Chaska-based, Outland Renewable Energy LLC (Outland) announced today it plans to build a community-owned wind-generated power line focused on moving wind energy from the wind-belt of southwest Minnesota to the Twin Cities area.
Outland is a non-utility, private company and will finance the Minnesota Independence Line itself.
The company said the line will significantly increase the wind energy resources available to meet the increasing demand for clean, renewable energy and will help Minnesota meet its Renewable Energy Standard, which states 25 percent of the state’s electricity will come from renewable energy sources by 2025.
“Outland is proud of its mission to harness the power of wind, creating a clean, safe and secure energy future for our communities,” said Ingrid Bjorklund, vice president of government affairs and associate general counsel for Outland Renewable Energy. “We are tackling the transmission bottleneck with an innovative solution to get the state’s abundant wind energy to market sooner.”
The Minnesota Independence Line will be a high-voltage transmission line approximately 150 miles in length, running from the Buffalo Ridge area to the Twin Cities area.
The wind line will have the potential to move up to 3,000 megawatts of wind out of the wind-rich Buffalo Ridge region, said the company.

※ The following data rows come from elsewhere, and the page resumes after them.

Lemma Forall2_elem_r {A B} (R : A → B → Prop) l k y :
  Forall2 R l k → y ∈ k → ∃ x, x ∈ l ∧ R x y.
Proof.
  intros HR Hy. apply list_elem_of_lookup in Hy as [i Hi].
  destruct (Forall2_lookup_r _ _ _ _ _ HR Hi) as (x & Hx & ?).
  exists x. split; [by eapply list_elem_of_lookup_2|done].
Qed.
Lemma Forall2_elem_l {A B} (R : A → B → Prop) l k x :
  Forall2 R l k → x ∈ l → ∃ y, y ∈ k ∧ R x y.
Proof.
  intros HR Hy. apply list_elem_of_lookup in Hy as [i Hi].
  destruct (Forall2_lookup_l _ _ _ _ _ HR Hi) as (y & Hy & ?).
  exists y. split; [by eapply list_elem_of_lookup_2|done].
Qed.

Lemma tame_outputs l l' : Forall2 tame_surface l l' → s_output <$> l' = s_output <$> l.
Proof. induction 1 as [|s s' l l' (E & _) _ IH]; cbn; [done|]. by rewrite E, IH. Qed.

Lemma inv_tame rt rt' : inv rt → tame rt rt' → inv rt'.
Proof.
  intros [] [Hs Hr Ht Hc].
  pose proof (λ s', Forall2_elem_r _ _ _ s' Hs) as Hback.
  constructor; rewrite ?Hr, ?Hc.
  - by rewrite (tame_outputs _ _ Hs).
  - apply Forall_forall. intros s' (s & Hin & Ht')%Hback.
    rewrite Forall_forall in inv_surfaces0. apply Ht'. auto.
  - intros s' (s & Hin & _ & -> & _)%Hback. eauto.
  - intros s1 s2 (t1 & T1 & -> & -> & _)%Hback (t2 & T2 & -> & -> & _)%Hback. eauto.
  - intros s' (s & Hin & -> & -> & -> & _)%Hback. eauto.
  - intros o Ho. destruct (inv_retiring0 o Ho) as (s & Hin & <- & Hcf).
    destruct (Forall2_elem_l _ _ _ _ Hs Hin) as (s' & Hin' & E & _ & _ & Hc' & _). eauto.
  - intros s' d (s & Hin & -> & _ & -> & _)%Hback ? ?%Ht. eauto.
Qed.

Lemma tame_refl rt : tame rt rt.
Proof. constructor; try done. apply Forall2_same_length_lookup_2; [done|]. intros; simplify_eq. done. Qed.

Lemma tame_upd rt i f :
  (∀ s, surfaces rt !! i = Some s → tame_surface s (f s)) → tame rt (upd_surface i f rt).
Proof.
  intros H. constructor; try done. cbn.
  apply Forall2_same_length_lookup_2; [by rewrite length_alter|].
  intros j s s' Hs Hs'. rewrite list_lookup_alter in Hs'.
  case_decide; subst; rewrite Hs in Hs'; simplify_eq/=; auto.
Qed.

Lemma tame_map rt f :
  (∀ s, s ∈ surfaces rt → tame_surface s (f s)) → tame rt (set_surfaces (f <$> surfaces rt) rt).
Proof.
  intros H. constructor; try done. cbn. apply Forall2_fmap_r, Forall2_same_length_lookup_2; [done|].
  intros j s s' Hs Hs'. simplify_eq. apply H. by eapply list_elem_of_lookup_2.
Qed.

Lemma role_changes_emit e rt :
  role_changes (emit e rt) = role_changes rt + (if is_role e then 1 else 0).
Proof.
  unfold role_changes. cbn. rewrite List.filter_app, length_app. cbn.
  destruct (is_role e); cbn; lia.
Qed.

Lemma tame_configured_with s f : (∀ s, s_size (f s) = s_size s) →
  configured s = true → configured (f s) = true.
Proof. intros H. unfold configured. by rewrite H. Qed.

(** ** Steps that change one surface's role *)

Lemma alter_cases (l : list Surface) (i : nat) (f : Surface → Surface) s s' :
  l !! i = Some s → NoDup (s_output <$> l) → s' ∈ alter f i l →
  s' = f s ∨ (s' ∈ l ∧ s_output s' ≠ s_output s).
Proof.
  intros Hi Hnd [j Hj]%list_elem_of_lookup. rewrite list_lookup_alter in Hj.
  case_decide as Hij; [subst; rewrite Hi in Hj; simplify_eq/=; by left|].
  right. split; [by eapply list_elem_of_lookup_2|]. intros E. apply Hij.
  eapply (NoDup_lookup (s_output <$> l)); [done| |].
  - rewrite list_lookup_fmap, Hi. done.
  - rewrite list_lookup_fmap, Hj. cbn. by rewrite E.
Qed.

Lemma alter_same (l : list Surface) (i : nat) (f : Surface → Surface) s : l !! i = Some s → f s ∈ alter f i l.
Proof.
  intros Hi. apply (list_elem_of_lookup_2 _ i). rewrite list_lookup_alter, decide_True by done.
  by rewrite Hi.
Qed.

Lemma alter_other (l : list Surface) (i : nat) (f : Surface → Surface) (s t : Surface) :
  l !! i = Some s → t ∈ l → s_output t ≠ s_output s → t ∈ alter f i l.
Proof.
  intros Hi [j Hj]%list_elem_of_lookup Hne. apply (list_elem_of_lookup_2 _ j).
  rewrite list_lookup_alter, decide_False; [done|]. intros ->. congruence.
Qed.

Lemma alter_outputs (l : list Surface) (i : nat) (f : Surface → Surface) :
  (∀ s, s_output (f s) = s_output s) → s_output <$> alter f i l = s_output <$> l.
Proof.
  intros H. apply list_eq. intros j. rewrite !list_lookup_fmap, list_lookup_alter.
  case_decide; [|done]. subst. destruct (l !! j); cbn; [by rewrite H|done].
Qed.

Lemma output_inj (l : list Surface) (s t : Surface) :
  NoDup (s_output <$> l) → s ∈ l → t ∈ l → s_output s = s_output t → s = t.
Proof.
  intros Hnd [i Hi]%list_elem_of_lookup [j Hj]%list_elem_of_lookup E.
  assert (i = j) as ->; [|congruence].
  eapply (NoDup_lookup (s_output <$> l)); [done| |].
  - by rewrite list_lookup_fmap, Hi.
  - rewrite list_lookup_fmap, Hj. cbn. by rewrite E.
Qed.

(** The update of [set_authentication]. *)
Definition role_upd (a : bool) (s : Surface) : Surface :=
  let s := with_role a s in
  if bool_decide (is_Some (s_size s)) then with_redraw request_role_change s else s.

Lemma role_upd_facts a s :
  s_output (role_upd a s) = s_output s ∧ s_buffers (role_upd a s) = s_buffers s
  ∧ s_role_generation (role_upd a s) = wrapping_add 64 (s_role_generation s) 1
  ∧ s_authentication (role_upd a s) = a ∧ s_shown (role_upd a s) = s_shown s
  ∧ configured (role_upd a s) = configured s.
Proof. unfold role_upd. cbn zeta. case_bool_decide; done. Qed.

Lemma set_authentication_eq i a s rt :
  surfaces rt !! i = Some s → s_authentication s ≠ a →
  set_authentication i a rt = emit (ERole (s_output s) a) (upd_surface i (role_upd a) rt).
Proof. intros Hi Ha. unfold set_authentication. rewrite Hi, bool_decide_eq_false_2 by done. done. Qed.

Lemma surface_ok_weaken c c' s : surface_ok c s → c ≤ c' → surface_ok c' s.
Proof. intros [] ?. constructor; [lia|done|done]. Qed.

(** A surface whose role was just bumped: its old buffers are of no account. *)
Lemma surface_ok_bump c s s' :
  surface_ok c s → c + 1 < 2 ^ 64 → s_buffers s' = s_buffers s →
  s_role_generation s' = wrapping_add 64 (s_role_generation s) 1 →
  (s_authentication s' = true → configured s' = true) → surface_ok (c + 1) s'.
Proof.
  intros [Hr Hb Hc] Hlt Eb Er Hcf.
  assert (s_role_generation s' = s_role_generation s + 1) as E.
  { rewrite Er. apply Z.mod_small. lia. }
  constructor; [lia| |done]. rewrite Eb, E. eapply Forall_impl; [exact Hb|].
  intros b [? _]. cbn. split; [lia|]. lia.
Qed.

(** What is needed before a surface may take the overlay. *)
Record vacant (o : Z) rt : Prop := mkVacant {
  v_nodup : NoDup (s_output <$> surfaces rt);
  v_surfaces : Forall (surface_ok (role_changes rt)) (surfaces rt);
  v_auth : ∀ s, s ∈ surfaces rt → s_authentication s = false;
  v_shown : ∀ s, s ∈ surfaces rt → s_shown s = true → s_output s = o;
  v_retiring : retiring_authentication rt = None;
}.

Section Bump.
Variables (rt : Runtime P) (i : nat) (s : Surface) (f : Surface → Surface).
Hypothesis Hi : surfaces rt !! i = Some s.
Hypothesis Hnd : NoDup (s_output <$> surfaces rt).
Hypothesis Hok : Forall (surface_ok (role_changes rt)) (surfaces rt).
Hypothesis Hout : ∀ s, s_output (f s) = s_output s.
Hypothesis Hbuf : s_buffers (f s) = s_buffers s.
Hypothesis Hrole : s_role_generation (f s) = wrapping_add 64 (s_role_generation s) 1.
Hypothesis Hconf : s_authentication (f s) = true → configured (f s) = true.
Hypothesis Hlt : role_changes rt + 1 < 2 ^ 64.

Lemma bump_surfaces : Forall (surface_ok (role_changes rt + 1)) (alter f i (surfaces rt)).
Proof using Hi Hnd Hok Hout Hbuf Hrole Hconf Hlt.
  rewrite Forall_forall in *. intros s' Hin.
  destruct (alter_cases _ _ _ _ _ Hi Hnd Hin) as [->|[Hin' _]].
  - eapply surface_ok_bump; eauto. apply Hok. by eapply list_elem_of_lookup_2.
  - eapply surface_ok_weaken; [by apply Hok|lia].
Qed.
End Bump.

(** [f] gives the surface its role and touches nothing else that matters. *)
Definition grants (f : Surface → Surface) : Prop := ∀ s,
  s_output (f s) = s_output s ∧ s_buffers (f s) = s_buffers s
  ∧ s_role_generation (f s) = wrapping_add 64 (s_role_generation s) 1
  ∧ s_authentication (f s) = true ∧ s_shown (f s) = s_shown s
  ∧ configured (f s) = configured s.

Lemma inv_grant_with f rt i s :
  grants f → surfaces rt !! i = Some s → configured s = true → vacant (s_output s) rt →
  role_changes rt + 1 < 2 ^ 64 → inv (emit (ERole (s_output s) true) (upd_surface i f rt)).
Proof.
  intros Hf Hi Hc [Hnd Hok Ha Hsh Hr] Hlt.
  assert (s ∈ surfaces rt) as Hin by (by eapply list_elem_of_lookup_2).
  destruct (Hf s) as (F1 & F2 & F3 & F4 & F5 & F6).
  pose proof (λ s', alter_cases _ _ f _ s' Hi Hnd) as Hcases.
  constructor; cbn [surfaces emit upd_surface set_surfaces retiring_authentication
    authentication_retirement]; rewrite ?Hr.
  - rewrite alter_outputs; [done|]. intros t. apply Hf.
  - rewrite role_changes_emit. cbn [is_role].
    match goal with |- context [role_changes ?r + 1] => change (role_changes r) with (role_changes rt) end.
    eapply (bump_surfaces _ _ s); eauto; first [by rewrite F6|intros t; apply Hf].
  - done.
  - intros s1 s2 [->|[H1 _]]%Hcases [->|[H2 _]]%Hcases A1 A2; try done;
      [rewrite Ha in A2 by done|rewrite Ha in A1 by done|rewrite Ha in A1 by done]; done.
  - intros s' [->|[H1 Hne]]%Hcases Hs; [by left|]. by destruct (Hne (Hsh _ H1 Hs)).
  - done.
  - done.
Qed.

Lemma inv_grant rt i s :
  surfaces rt !! i = Some s → configured s = true → vacant (s_output s) rt →
  role_changes rt + 1 < 2 ^ 64 → inv (set_authentication i true rt).
Proof.
  intros Hi Hc Hv Hlt.
  assert (s_authentication s = false) as Ha by (by eapply (v_auth _ _ Hv), list_elem_of_lookup_2).
  rewrite (set_authentication_eq _ _ s) by congruence.
  apply inv_grant_with; try done. intros t. apply role_upd_facts.
Qed.

Lemma inv_retire rt i s now :
  inv rt → surfaces rt !! i = Some s → s_authentication s = true →
  role_changes rt + 1 < 2 ^ 64 →
  inv (set_authentication i false
         (set_retirement (Some (s_output s)) (Some (retirement_begin now)) None rt)).
Proof.
  intros [Hnd Hok Hidle Huniq Hsh Hret Hpres] Hi Ha Hlt.
  assert (s ∈ surfaces rt) as Hin by (by eapply list_elem_of_lookup_2).
  destruct (role_upd_facts false s) as (F1 & F2 & F3 & F4 & F5 & F6).
  rewrite (set_authentication_eq _ _ s) by (cbn; congruence).
  pose proof (λ s', alter_cases _ _ (role_upd false) _ s' Hi Hnd) as Hcases.
  assert (∀ t, t ∈ surfaces rt → s_output t ≠ s_output s → s_authentication t = false) as Hothers.
  { intros t Ht Hne. destruct (s_authentication t) eqn:E; [|done]. by destruct Hne; apply Huniq. }
  assert (configured s = true) as Hcs.
  { rewrite Forall_forall in Hok. by apply (so_configured _ _ (Hok s Hin)). }
  constructor; cbn [surfaces emit upd_surface set_surfaces set_retirement retiring_authentication
    authentication_retirement].
  - rewrite alter_outputs; [done|]. intros t. apply role_upd_facts.
  - rewrite role_changes_emit. cbn [is_role].
    match goal with |- context [role_changes ?r + 1] => change (role_changes r) with (role_changes rt) end.
    eapply (bump_surfaces _ _ s); eauto; first [by rewrite F4|intros t; apply role_upd_facts].
  - intros s' [->|[H1 Hne]]%Hcases A1; [by rewrite F4 in A1|by rewrite Hothers in A1].
  - intros s1 s2 [->|[H1 Hne]]%Hcases _ A1; [by rewrite F4 in A1|by rewrite Hothers in A1].
  - intros s' [->|[H1 Hne]]%Hcases Hs; [right; by rewrite F1|].
    destruct (Hsh _ H1 Hs) as [A1|A1]; [by rewrite Hothers in A1|].
    rewrite (Hidle s Hin Ha) in A1. done.
  - intros o [= <-]. exists (role_upd false s). split; [by apply alter_same|]. by rewrite F1, F6.
  - done.
Qed.


(** ** Composing steps *)

(** A step that keeps the invariant as long as the role generations have not
    wrapped around; the count of role changes never decreases. *)
Definition safe rt rt' : Prop :=
  role_changes rt ≤ role_changes rt' ∧ (inv rt → role_changes rt' < 2 ^ 64 → inv rt').

#[local] Instance safe_preorder : PreOrder safe.
Proof.
  split; [by intros rt|]. intros rt1 rt2 rt3 [H1 H2] [H3 H4]. split; [lia|].
  intros Hi Hlt. apply H4; [apply H2; [done|lia]|done].
Qed.

Lemma tame_safe rt rt' : tame rt rt' → safe rt rt'.
Proof. intros H. split; [by rewrite (tame_roles _ _ H)|]. intros Hi _. by eapply inv_tame. Qed.

(** Nothing the invariant looks at changed. *)
Lemma same_tame rt rt' :
  surfaces rt' = surfaces rt → retiring_authentication rt' = retiring_authentication rt →
  authentication_retirement rt' = authentication_retirement rt →
  role_changes rt' = role_changes rt → tame rt rt'.
Proof. intros Es ? E ?. constructor; [|done| |done]; [rewrite Es; apply tame_refl|by rewrite E]. Qed.

Lemma same_safe rt rt' :
  surfaces rt' = surfaces rt → retiring_authentication rt' = retiring_authentication rt →
  authentication_retirement rt' = authentication_retirement rt →
  role_changes rt' = role_changes rt → safe rt rt'.
Proof. intros. by apply tame_safe, same_tame. Qed.

Lemma fail_safe e rt : safe rt (fail e rt).
Proof. by apply same_safe. Qed.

Outland hopes to have the line operational in 2012. The company says that this will help the state meet the first milestone in the Renewable Energy Standard, which is 12 percent by 2012.
Outland said its transmission line is also community focused. Outland envisions that landowners along the transmission route will embrace and participate in community ownership. That, it said, will enable those communities in Minnesota that do not have the same abundant wind resource that exists in southwestern Minnesota to share the economic benefits of the state’s wind energy resources.
“This is a community endeavor where we will actively reach out to our communities to discuss every step of the project,” Bjorklund said. “Outland has the expertise and financial strength to deliver the potential of wind energy to Minnesota and revitalize our rural communities.”
The transmission grid in southwest Minnesota is at its maximum capacity and cannot support the significant increase in new wind energy that will be needed to meet Minnesota’s Renewable Energy Standard, said the company. It added that the transmission congestion in that area is causing a backlog of projects, which is inhibiting wind farms from fully developing.